Across the entries below, count the lines in which the word "application" occurs. Reply with the count alone.
══ DATA TO PROCESS
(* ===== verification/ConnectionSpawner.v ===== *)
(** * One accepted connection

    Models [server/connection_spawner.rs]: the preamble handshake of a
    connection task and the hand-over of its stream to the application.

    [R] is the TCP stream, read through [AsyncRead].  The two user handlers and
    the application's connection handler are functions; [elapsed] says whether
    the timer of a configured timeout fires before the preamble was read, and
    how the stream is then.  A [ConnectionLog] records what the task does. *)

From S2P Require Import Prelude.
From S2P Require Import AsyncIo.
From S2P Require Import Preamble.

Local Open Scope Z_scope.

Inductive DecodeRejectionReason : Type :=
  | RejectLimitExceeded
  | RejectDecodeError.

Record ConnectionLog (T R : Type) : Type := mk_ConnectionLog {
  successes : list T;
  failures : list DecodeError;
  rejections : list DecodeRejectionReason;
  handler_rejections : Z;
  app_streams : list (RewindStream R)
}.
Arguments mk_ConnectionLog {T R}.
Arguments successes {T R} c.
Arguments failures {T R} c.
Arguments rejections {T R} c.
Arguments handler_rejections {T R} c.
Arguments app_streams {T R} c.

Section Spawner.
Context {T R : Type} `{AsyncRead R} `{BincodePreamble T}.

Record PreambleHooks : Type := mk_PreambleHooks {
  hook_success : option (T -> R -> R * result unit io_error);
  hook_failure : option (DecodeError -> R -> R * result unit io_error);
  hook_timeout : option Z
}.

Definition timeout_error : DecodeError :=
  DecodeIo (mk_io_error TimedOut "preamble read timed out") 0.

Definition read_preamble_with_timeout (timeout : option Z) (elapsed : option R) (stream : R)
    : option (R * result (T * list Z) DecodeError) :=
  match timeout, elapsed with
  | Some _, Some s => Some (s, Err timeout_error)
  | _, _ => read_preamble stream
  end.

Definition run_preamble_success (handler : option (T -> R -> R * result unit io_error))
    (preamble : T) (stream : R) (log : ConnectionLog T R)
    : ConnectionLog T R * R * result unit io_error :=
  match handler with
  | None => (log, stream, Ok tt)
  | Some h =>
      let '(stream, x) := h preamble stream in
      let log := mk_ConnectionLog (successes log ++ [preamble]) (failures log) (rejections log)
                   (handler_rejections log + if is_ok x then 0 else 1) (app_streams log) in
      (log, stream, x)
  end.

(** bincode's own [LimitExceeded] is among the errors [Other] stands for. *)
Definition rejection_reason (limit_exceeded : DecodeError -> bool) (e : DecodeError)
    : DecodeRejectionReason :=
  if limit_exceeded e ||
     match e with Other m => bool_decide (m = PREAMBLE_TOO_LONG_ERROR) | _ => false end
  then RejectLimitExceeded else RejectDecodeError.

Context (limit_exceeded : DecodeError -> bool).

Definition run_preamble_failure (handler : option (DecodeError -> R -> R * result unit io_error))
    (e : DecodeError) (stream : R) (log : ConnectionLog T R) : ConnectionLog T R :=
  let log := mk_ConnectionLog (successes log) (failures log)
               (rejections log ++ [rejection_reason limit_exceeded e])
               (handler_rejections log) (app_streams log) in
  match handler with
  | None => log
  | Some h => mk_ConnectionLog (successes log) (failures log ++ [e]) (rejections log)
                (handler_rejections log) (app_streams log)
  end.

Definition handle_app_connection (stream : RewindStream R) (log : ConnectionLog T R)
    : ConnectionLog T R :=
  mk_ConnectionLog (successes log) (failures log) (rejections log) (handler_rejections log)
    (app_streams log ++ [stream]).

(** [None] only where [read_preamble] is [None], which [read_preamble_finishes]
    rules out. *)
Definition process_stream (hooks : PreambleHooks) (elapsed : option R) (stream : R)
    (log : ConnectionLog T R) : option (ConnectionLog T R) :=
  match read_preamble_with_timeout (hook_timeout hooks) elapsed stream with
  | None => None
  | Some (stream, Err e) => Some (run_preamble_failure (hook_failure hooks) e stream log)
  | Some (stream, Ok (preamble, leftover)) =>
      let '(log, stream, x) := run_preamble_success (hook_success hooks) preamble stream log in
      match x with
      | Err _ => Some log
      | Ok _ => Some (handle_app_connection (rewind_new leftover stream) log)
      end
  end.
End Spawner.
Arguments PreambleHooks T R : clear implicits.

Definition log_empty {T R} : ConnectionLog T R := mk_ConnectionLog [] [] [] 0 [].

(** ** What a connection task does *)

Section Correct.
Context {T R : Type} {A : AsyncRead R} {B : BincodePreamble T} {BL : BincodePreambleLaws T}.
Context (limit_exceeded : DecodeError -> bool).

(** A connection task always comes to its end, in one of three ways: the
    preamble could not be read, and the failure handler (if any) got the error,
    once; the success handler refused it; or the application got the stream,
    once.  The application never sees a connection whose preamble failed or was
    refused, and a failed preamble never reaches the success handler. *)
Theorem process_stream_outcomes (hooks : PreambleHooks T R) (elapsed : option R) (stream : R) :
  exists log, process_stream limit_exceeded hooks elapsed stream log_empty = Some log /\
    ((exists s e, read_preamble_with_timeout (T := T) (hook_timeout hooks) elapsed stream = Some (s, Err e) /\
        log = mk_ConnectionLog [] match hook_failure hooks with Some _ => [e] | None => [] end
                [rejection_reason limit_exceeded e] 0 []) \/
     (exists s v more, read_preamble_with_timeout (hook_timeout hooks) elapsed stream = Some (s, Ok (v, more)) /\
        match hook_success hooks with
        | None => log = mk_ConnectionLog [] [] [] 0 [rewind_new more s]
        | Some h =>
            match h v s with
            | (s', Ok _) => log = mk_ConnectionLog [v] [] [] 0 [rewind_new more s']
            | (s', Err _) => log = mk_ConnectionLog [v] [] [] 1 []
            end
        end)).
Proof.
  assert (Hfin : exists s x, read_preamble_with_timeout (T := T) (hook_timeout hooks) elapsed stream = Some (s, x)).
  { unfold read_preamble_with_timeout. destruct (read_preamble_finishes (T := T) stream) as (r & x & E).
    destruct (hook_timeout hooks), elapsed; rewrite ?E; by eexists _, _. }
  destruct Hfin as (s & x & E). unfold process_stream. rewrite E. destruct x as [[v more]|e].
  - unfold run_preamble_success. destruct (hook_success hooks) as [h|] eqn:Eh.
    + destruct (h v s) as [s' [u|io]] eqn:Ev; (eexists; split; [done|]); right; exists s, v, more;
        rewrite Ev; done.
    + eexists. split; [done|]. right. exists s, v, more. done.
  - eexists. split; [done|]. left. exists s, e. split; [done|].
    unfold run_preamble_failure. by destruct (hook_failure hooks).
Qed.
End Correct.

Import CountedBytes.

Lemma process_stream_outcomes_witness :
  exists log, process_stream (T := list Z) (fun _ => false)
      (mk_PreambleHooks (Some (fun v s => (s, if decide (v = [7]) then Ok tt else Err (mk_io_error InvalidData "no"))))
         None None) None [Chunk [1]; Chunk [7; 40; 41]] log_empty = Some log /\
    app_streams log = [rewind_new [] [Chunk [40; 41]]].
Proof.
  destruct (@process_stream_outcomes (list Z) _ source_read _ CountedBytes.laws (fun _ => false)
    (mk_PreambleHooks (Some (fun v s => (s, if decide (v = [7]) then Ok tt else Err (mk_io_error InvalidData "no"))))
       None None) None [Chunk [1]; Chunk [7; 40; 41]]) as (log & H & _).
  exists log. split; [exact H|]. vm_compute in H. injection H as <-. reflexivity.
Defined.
════
ANSWER TO THIS PROBLEM
4